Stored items
──────────────────────────────
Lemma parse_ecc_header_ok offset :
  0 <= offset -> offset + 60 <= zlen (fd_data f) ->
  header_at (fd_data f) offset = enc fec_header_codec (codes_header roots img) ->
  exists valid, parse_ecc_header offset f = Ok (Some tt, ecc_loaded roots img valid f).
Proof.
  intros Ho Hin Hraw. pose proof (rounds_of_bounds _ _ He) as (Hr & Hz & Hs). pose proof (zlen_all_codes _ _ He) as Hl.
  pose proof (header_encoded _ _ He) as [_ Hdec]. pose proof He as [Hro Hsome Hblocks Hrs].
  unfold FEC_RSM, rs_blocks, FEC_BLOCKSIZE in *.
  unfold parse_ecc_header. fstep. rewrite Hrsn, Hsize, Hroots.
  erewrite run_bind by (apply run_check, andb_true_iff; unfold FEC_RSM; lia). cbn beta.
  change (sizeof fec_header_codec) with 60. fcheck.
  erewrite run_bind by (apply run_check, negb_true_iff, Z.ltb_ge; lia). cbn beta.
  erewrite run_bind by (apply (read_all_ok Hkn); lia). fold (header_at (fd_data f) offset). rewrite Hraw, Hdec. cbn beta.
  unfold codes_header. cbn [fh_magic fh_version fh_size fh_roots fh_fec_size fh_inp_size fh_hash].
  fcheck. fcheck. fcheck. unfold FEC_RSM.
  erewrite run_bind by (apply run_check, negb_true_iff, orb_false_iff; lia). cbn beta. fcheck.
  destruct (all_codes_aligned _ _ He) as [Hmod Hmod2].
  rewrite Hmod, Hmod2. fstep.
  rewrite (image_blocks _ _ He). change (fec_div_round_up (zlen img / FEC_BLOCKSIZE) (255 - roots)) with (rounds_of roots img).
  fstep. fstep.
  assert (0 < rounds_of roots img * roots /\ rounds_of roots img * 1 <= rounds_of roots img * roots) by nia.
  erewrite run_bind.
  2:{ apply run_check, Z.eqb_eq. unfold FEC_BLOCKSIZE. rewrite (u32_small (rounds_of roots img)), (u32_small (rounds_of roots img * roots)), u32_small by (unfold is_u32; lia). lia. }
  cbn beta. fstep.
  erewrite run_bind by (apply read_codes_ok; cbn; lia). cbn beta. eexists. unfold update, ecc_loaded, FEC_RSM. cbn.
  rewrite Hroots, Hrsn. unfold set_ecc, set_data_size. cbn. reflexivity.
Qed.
──────────────────────────────
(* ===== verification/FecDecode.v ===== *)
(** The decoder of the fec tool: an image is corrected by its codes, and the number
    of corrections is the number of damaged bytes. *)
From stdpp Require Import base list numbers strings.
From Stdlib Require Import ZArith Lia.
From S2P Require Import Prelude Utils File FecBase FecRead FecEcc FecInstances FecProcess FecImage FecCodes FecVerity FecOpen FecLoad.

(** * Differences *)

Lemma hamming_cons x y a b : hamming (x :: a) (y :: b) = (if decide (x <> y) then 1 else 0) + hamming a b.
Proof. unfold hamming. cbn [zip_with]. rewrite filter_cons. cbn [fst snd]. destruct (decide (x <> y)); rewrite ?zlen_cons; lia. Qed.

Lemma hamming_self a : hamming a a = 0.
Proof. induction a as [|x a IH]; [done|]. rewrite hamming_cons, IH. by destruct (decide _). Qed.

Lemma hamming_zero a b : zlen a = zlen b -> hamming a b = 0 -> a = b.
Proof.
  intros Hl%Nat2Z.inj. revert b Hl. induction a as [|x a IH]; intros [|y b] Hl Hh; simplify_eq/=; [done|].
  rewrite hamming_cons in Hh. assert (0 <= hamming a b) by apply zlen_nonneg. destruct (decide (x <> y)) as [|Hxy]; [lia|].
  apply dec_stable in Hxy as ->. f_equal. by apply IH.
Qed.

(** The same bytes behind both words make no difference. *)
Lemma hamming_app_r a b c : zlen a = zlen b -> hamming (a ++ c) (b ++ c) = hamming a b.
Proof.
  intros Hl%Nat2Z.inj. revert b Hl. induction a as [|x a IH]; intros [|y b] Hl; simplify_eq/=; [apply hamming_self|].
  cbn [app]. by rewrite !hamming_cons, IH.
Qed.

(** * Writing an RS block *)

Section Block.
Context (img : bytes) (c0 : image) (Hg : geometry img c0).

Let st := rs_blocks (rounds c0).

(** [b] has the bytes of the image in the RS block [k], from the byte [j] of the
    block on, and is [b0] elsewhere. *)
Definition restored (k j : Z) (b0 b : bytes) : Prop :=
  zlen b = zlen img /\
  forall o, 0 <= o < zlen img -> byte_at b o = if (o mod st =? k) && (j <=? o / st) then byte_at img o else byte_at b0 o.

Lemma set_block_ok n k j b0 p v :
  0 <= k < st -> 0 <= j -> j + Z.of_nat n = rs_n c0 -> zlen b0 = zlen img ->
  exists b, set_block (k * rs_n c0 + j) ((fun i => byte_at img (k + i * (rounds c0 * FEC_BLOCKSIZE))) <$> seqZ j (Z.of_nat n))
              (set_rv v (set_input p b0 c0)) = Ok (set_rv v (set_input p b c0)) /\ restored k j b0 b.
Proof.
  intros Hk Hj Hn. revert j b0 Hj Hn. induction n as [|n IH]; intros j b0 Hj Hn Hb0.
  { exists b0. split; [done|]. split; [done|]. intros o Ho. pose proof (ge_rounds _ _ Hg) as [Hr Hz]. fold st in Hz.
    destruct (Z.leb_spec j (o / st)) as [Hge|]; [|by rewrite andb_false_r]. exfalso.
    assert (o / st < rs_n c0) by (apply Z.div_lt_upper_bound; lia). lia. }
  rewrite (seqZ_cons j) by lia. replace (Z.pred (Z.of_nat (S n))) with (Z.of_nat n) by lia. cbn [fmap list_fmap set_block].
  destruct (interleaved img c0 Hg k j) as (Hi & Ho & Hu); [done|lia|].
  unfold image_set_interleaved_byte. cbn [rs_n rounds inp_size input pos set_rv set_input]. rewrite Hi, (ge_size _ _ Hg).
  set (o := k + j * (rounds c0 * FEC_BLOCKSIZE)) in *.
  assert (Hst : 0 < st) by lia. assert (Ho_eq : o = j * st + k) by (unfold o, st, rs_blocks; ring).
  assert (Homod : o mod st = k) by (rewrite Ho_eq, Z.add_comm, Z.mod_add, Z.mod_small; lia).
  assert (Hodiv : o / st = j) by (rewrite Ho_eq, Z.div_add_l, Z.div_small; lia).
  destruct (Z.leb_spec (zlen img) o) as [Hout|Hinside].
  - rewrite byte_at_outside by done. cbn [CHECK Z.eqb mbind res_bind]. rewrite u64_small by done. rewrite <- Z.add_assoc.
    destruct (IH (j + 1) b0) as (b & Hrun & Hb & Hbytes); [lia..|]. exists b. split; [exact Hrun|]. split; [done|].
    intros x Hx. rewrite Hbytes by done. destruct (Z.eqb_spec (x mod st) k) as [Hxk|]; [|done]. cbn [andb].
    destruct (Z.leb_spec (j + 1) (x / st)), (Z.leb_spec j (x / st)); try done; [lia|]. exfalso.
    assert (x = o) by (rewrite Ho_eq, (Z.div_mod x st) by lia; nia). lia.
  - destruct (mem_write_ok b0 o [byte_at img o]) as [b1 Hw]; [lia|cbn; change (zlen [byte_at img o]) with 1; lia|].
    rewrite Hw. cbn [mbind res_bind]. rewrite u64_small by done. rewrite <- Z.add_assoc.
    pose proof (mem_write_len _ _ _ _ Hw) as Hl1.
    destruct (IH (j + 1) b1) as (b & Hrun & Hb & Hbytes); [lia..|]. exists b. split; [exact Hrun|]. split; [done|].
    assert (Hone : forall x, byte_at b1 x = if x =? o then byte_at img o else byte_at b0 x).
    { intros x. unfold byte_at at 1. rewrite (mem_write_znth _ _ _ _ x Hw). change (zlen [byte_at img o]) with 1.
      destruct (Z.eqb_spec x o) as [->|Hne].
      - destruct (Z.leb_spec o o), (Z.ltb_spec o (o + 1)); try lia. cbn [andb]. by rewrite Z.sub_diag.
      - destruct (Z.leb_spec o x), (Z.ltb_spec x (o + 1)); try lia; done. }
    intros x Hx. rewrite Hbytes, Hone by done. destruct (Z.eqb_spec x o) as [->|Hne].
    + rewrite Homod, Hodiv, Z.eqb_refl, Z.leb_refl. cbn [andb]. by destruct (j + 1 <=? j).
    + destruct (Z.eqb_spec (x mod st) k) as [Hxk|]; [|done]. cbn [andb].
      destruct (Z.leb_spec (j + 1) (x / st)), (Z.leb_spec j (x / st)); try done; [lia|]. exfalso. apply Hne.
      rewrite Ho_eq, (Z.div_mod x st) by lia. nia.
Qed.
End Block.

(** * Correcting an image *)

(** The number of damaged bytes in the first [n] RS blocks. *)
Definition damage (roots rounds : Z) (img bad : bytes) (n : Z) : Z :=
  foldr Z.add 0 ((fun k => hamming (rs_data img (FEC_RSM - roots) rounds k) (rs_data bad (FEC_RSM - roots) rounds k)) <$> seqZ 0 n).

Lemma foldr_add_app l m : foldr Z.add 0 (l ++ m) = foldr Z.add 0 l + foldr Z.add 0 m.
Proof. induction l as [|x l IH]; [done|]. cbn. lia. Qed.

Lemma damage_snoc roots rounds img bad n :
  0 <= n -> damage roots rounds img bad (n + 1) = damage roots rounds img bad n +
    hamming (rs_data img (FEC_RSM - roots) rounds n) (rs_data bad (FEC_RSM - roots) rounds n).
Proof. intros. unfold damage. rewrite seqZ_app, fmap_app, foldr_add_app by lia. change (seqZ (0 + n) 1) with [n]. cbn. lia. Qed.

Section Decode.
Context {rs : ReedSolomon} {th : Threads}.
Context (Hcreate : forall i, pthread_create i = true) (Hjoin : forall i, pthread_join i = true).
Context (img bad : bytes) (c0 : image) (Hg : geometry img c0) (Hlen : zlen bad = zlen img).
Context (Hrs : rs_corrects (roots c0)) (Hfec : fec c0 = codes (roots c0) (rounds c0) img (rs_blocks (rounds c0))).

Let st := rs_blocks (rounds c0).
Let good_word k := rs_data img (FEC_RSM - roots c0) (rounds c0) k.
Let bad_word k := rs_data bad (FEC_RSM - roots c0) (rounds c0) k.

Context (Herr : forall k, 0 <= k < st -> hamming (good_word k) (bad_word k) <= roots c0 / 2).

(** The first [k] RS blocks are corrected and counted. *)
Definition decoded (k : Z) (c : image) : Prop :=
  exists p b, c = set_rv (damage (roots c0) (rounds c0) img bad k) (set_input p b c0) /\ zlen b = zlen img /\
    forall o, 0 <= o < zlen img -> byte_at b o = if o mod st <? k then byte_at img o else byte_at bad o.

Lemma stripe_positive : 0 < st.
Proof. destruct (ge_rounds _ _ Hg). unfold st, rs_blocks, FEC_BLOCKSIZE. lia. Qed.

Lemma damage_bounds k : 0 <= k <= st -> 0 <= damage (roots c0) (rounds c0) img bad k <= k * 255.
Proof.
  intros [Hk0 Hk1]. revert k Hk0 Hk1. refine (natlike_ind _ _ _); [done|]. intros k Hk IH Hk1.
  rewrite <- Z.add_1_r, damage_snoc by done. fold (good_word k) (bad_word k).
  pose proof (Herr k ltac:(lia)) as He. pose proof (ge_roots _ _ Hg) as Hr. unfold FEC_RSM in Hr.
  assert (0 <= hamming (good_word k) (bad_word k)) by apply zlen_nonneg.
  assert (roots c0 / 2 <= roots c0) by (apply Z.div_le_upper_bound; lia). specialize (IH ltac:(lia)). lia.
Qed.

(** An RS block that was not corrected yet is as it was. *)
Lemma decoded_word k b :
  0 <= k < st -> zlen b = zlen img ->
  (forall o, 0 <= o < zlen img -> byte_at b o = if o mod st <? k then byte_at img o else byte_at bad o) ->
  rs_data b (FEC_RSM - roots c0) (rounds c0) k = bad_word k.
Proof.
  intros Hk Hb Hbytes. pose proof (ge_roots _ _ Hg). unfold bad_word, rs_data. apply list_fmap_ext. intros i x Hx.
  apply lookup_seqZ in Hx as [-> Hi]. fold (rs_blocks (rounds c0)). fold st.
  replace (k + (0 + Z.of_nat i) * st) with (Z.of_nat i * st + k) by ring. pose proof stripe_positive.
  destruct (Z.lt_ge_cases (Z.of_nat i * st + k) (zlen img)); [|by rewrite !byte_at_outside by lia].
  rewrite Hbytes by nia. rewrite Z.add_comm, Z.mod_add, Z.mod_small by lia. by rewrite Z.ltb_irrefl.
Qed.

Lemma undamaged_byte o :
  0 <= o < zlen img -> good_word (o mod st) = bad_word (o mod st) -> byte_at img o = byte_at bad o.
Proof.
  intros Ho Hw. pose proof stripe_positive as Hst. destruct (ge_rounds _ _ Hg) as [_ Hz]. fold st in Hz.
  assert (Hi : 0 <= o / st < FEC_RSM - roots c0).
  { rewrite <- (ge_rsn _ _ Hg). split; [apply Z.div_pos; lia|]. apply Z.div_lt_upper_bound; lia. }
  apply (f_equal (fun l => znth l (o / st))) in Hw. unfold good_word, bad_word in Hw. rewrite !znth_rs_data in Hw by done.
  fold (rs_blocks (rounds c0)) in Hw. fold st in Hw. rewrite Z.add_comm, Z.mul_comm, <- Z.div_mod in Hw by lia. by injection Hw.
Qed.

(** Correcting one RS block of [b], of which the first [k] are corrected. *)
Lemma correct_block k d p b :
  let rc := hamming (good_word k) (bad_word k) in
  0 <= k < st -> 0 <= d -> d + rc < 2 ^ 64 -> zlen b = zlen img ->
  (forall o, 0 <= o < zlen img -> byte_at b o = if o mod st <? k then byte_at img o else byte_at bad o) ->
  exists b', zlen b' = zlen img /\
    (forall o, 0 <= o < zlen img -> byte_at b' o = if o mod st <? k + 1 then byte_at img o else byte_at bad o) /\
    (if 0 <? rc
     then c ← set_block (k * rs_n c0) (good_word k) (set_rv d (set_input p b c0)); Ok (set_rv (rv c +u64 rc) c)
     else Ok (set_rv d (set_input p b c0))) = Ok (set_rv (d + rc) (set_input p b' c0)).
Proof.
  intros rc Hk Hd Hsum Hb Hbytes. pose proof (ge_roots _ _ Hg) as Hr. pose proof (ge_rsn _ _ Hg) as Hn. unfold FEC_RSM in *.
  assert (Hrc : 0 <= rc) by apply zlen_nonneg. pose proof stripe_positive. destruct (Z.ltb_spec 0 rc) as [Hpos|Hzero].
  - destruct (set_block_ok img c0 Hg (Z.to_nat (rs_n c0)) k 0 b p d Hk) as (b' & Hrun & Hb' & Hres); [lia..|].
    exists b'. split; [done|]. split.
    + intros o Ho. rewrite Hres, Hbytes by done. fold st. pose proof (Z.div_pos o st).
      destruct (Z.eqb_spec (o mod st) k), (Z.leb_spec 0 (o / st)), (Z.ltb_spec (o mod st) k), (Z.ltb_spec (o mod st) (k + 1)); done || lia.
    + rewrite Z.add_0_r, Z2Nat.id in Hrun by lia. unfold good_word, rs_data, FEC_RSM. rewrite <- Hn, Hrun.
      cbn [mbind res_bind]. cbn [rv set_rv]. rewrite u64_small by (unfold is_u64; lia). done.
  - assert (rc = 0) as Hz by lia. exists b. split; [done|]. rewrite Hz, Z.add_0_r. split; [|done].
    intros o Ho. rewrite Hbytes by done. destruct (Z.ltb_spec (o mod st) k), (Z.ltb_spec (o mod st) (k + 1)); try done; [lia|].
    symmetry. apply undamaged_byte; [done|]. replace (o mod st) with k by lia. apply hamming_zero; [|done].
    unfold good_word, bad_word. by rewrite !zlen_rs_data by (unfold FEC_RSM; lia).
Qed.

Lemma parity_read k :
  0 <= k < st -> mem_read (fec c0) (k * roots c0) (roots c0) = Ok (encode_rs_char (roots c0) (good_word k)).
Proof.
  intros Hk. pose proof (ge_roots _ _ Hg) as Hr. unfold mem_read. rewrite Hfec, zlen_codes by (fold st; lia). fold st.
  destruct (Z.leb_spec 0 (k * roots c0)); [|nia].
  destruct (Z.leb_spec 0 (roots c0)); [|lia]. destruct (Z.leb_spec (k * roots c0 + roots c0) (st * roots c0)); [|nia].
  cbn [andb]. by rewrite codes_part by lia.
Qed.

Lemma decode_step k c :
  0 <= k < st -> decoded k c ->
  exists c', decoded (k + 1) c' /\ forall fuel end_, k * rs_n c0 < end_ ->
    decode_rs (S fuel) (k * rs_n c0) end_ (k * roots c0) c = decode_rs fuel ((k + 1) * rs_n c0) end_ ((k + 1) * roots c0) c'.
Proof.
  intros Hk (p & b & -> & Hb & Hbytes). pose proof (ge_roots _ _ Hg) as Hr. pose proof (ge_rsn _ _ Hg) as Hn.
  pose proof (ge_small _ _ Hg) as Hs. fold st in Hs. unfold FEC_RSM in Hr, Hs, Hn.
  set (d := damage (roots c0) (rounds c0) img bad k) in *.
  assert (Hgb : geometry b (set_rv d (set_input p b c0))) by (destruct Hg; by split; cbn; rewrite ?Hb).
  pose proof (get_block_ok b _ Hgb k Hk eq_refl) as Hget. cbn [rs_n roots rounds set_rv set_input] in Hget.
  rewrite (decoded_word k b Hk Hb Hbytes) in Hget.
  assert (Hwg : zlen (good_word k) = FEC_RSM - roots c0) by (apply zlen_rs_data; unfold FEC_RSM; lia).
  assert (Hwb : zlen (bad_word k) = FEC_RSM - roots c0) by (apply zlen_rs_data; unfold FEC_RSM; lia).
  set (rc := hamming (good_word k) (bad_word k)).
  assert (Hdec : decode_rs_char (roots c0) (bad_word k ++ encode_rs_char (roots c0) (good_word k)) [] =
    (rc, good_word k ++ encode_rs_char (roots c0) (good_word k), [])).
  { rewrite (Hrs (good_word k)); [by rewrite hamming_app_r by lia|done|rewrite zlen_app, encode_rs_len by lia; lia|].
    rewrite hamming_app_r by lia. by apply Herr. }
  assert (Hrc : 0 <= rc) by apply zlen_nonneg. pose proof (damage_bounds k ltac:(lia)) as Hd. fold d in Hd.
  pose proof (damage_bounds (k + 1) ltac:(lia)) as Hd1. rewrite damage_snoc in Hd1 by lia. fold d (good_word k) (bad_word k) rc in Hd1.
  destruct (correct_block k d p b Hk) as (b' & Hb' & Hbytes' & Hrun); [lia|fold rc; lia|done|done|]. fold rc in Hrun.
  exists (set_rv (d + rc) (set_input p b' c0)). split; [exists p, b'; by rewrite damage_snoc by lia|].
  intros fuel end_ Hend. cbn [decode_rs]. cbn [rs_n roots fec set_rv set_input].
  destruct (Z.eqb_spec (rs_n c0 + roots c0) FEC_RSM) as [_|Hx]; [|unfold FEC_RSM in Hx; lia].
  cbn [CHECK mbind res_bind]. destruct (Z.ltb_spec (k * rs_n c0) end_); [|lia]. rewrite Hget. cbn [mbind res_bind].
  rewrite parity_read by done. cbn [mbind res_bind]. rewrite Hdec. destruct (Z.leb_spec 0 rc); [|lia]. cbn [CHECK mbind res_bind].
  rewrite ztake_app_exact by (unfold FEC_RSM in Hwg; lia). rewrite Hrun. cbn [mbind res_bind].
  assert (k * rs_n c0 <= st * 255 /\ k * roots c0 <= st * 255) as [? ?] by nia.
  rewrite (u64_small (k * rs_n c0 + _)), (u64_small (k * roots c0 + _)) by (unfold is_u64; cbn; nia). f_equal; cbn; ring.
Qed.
──────────────────────────────
**Exercise:** Which lines above run from the one containing "by lia; lia|]." down to the one containing "rewrite parity_read by"? Repeat exactly those, both ends included, and nothing else.

**Response:**
  { rewrite (Hrs (good_word k)); [by rewrite hamming_app_r by lia|done|rewrite zlen_app, encode_rs_len by lia; lia|].
    rewrite hamming_app_r by lia. by apply Herr. }
  assert (Hrc : 0 <= rc) by apply zlen_nonneg. pose proof (damage_bounds k ltac:(lia)) as Hd. fold d in Hd.
  pose proof (damage_bounds (k + 1) ltac:(lia)) as Hd1. rewrite damage_snoc in Hd1 by lia. fold d (good_word k) (bad_word k) rc in Hd1.
  destruct (correct_block k d p b Hk) as (b' & Hb' & Hbytes' & Hrun); [lia|fold rc; lia|done|done|]. fold rc in Hrun.
  exists (set_rv (d + rc) (set_input p b' c0)). split; [exists p, b'; by rewrite damage_snoc by lia|].
  intros fuel end_ Hend. cbn [decode_rs]. cbn [rs_n roots fec set_rv set_input].
  destruct (Z.eqb_spec (rs_n c0 + roots c0) FEC_RSM) as [_|Hx]; [|unfold FEC_RSM in Hx; lia].
  cbn [CHECK mbind res_bind]. destruct (Z.ltb_spec (k * rs_n c0) end_); [|lia]. rewrite Hget. cbn [mbind res_bind].
  rewrite parity_read by done. cbn [mbind res_bind]. rewrite Hdec. destruct (Z.leb_spec 0 rc); [|lia]. cbn [CHECK mbind res_bind].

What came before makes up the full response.